Performance of Generating Plant 2004 - Section 5
Conclusion and Recommendations for the Future
It is hoped that the present research work will be useful for the development of Renewable Energy. It can be noted that nearly all performance indicators proposed in this report (technical, environmental and sociological) can be used for all types of power plants and not only RES. The next phase of this research work could consist in further validation, inter comparisons and benchmarking projects using these RES performance indicators. As a matter of fact, some of the proposed definitions probably need to be more precise and refer to existing norms and standards. Other additional performance indicators could also be considered, especially for wind and PV, such as the quality (losses) of the connection to the grid, and the efficiency due to the variability of the natural conditions (“availability when needed”). Moreover, the results of the work will become really useful when databases will be set up by volunteer organisations able to create and maintain them.
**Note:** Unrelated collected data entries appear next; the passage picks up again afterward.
(** ** [isInQuietHours] *)

(** [s.split(c)]. *)
Fixpoint split_on (c : ascii) (s : string) : list string :=
  match s with
  | EmptyString => [""%string]
  | String d s' =>
      if decide (d = c) then ""%string :: split_on c s'
      else match split_on c s' with
           | [] => [String d EmptyString]
           | w :: ws => String d w :: ws
           end
  end.

(** [const [h, m] = s.split(':').map(Number); h * 60 + m]. *)
Definition minutes_of (s : string) : number :=
  let parts := Number_of_string <$> split_on ":" s in
  let h := default S754_nan (parts !! 0%nat) in
  let m := default S754_nan (parts !! 1%nat) in
  num_add (num_mul h (num_of_Z 60)) m.

(** [now.getUTCHours() * 60 + now.getUTCMinutes()]. *)
Definition utc_minutes (now : Z) : Z := (now / 60000) mod 1440.

(** Throws when the window has no [-]: [endStr] is then [undefined]. *)
Definition isInQuietHours (q : string) (now : Z) : outcome bool :=
  match split_on "-" q with
  | startStr :: endStr :: _ =>
      let nowMinutes := num_of_Z (utc_minutes now) in
      let startMinutes := minutes_of startStr in
      let endMinutes := minutes_of endStr in
      Ret (if num_leb startMinutes endMinutes
           then num_leb startMinutes nowMinutes && num_ltb nowMinutes endMinutes
           else num_leb startMinutes nowMinutes || num_ltb nowMinutes endMinutes)
  | _ => Throw (TypeError "Cannot read properties of undefined (reading 'split')")
  end.

Section service.
Context {B : Backend}.

(** [buckets] is the [pendingBuckets] map in insertion order, [published] the
    events handed to the [instantNotifications$] subject. *)
Record state := mkState {
  notifications : table nat Notification;
  preferences : table (string * NotificationChannel) NotificationPreference;
  buckets : list (string * list PendingEntry);
  published : list (string * Notification);
}.

Definition initial : state := mkState empty_table empty_table [] [].

Definition set_notifications (f : table nat Notification -> table nat Notification) (s : state) : state :=
  mkState (f (notifications s)) (preferences s) (buckets s) (published s).

Definition getPreference (userId : string) (channel : NotificationChannel)
  : M state NotificationPreference :=
  await pref := gets (fun s => find_one (userId, channel) (preferences s)) in
  ret (default (mkPreference INSTANT None) pref).

Definition deliverInstant (userAddress : string) (saved : Notification) : M state unit :=
  modify (fun s => mkState (notifications s) (preferences s) (buckets s)
                           (published s ++ [(userAddress, saved)])).

Definition bucket_key (f : NotificationFrequency) (userAddress : string) : string :=
  frequency_string f +:+ ":" +:+ userAddress.

Definition enqueue (userAddress : string) (n : Notification) (f : NotificationFrequency) (now : Z)
  : M state unit :=
  let key := bucket_key f userAddress in
  modify (fun s =>
    let bucket := default [] (Mem.find (buckets s) key) in
    mkState (notifications s) (preferences s)
      (Mem.upsert key (bucket ++ [mkPending userAddress n now]) (buckets s)) (published s)).

(** The row the database inserts: unread, with a generated id. *)
Definition insert_notification (userAddress ty ttl msg : string) (d : option record) (now : Z)
  : M state Notification :=
  await nid := gets (fun s => fresh_id (notifications s)) in
  let n := mkNotification nid userAddress ty ttl msg d false now None in
  do modify (set_notifications (save nid n)) ;>
  ret n.

Definition create (userAddress ty ttl msg : string) (d : option record)
    (userId : option string) (now : Z) : M state Notification :=
  await saved := insert_notification userAddress ty ttl msg d now in
  match userId with
  | None | Some EmptyString =>
      do deliverInstant userAddress saved ;>
      ret saved
  | Some uid =>
      await pref := getPreference uid IN_APP in
      await quiet := (match quietHours pref with
                      | None | Some EmptyString => ret false
                      | Some q => fun s => (isInQuietHours q now, s)
                      end) in
      if quiet : bool then
        do enqueue userAddress saved (frequency pref) now ;>
        ret saved
      else
        do (match frequency pref with
            | INSTANT => deliverInstant userAddress saved
            | HOURLY => enqueue userAddress saved HOURLY now
            | DAILY => enqueue userAddress saved DAILY now
            end) ;>
        ret saved
  end.

Definition drainPending (userAddress : string) (f : NotificationFrequency) : M state (list Notification) :=
  let key := bucket_key f userAddress in
  await bucket := gets (fun s => default [] (Mem.find (buckets s) key)) in
  do modify (fun s => mkState (notifications s) (preferences s)
                              (Mem.drop_key key (buckets s)) (published s)) ;>
  ret (pe_notification <$> bucket).

Definition getPendingUsers (f : NotificationFrequency) : M state (list string) :=
  let prefix := frequency_string f +:+ ":" in
  gets (fun s =>
    (fun k => String.substring (String.length prefix) (String.length k - String.length prefix) k)
      <$> List.filter (String.prefix prefix) ((buckets s).*1)).

(** Soft-deleted rows are invisible to [find] and [count]. *)
Definition visible (n : Notification) : bool :=
  match deleted_at n with None => true | Some _ => false end.

Definition matches (addr : string) (readFilter : option bool) (ty : option string) (n : Notification) : bool :=
  visible n && bool_decide (user_address n = addr) &&
  match readFilter with Some r => Bool.eqb (read n) r | None => true end &&
  match ty with
  | Some t => if decide (t = ""%string) then true else bool_decide (type n = t)
  | None => true
  end.

Definition getUnreadCount (addr : string) : M state Z :=
  gets (fun s => count_where (fun _ n => matches addr (Some false) None n) (notifications s)).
This would allow continuous progress report, in particular in developing countries. Various installations could also be compared and contacts established with other organisations and similar plants, so that experience can be compared, eventual difficulties detected and, finally, performance improved. The following complementary tasks could be performed in the future, along with complementary benchmarking and setting up of databases: •
Definition of economic performance indicators : the main problem for many RES (in particular PV) is their high investment cost, which often restricts their development (a WEC Task Force on Renewables has been recently formed by WEC to focus on financial and economic aspects of RES). As far as economic and commercial aspects are concerned, let us mention a very interesting and innovative work done by ESKOM, South Africa, about what they have called “Commercial Availability”. This work, although basically performed for “classical” power plants (hydro in particular) could very usefully be applied to RES, especially wind and PV. This work is not described here (see reference (6) and short summary and example in annex 5), but the idea is to define indicators reflecting the relationship between supply and demand, and the opportunity to dispatch power depending on the related costs and revenues;
•
Apart from hydro power, already being examined within WEC PGP Work Group 5, the performance of other renewable energy technologies such as solar thermodynamic, heat pumps, fuel cells, biogas, etc., could also be investigated in the future.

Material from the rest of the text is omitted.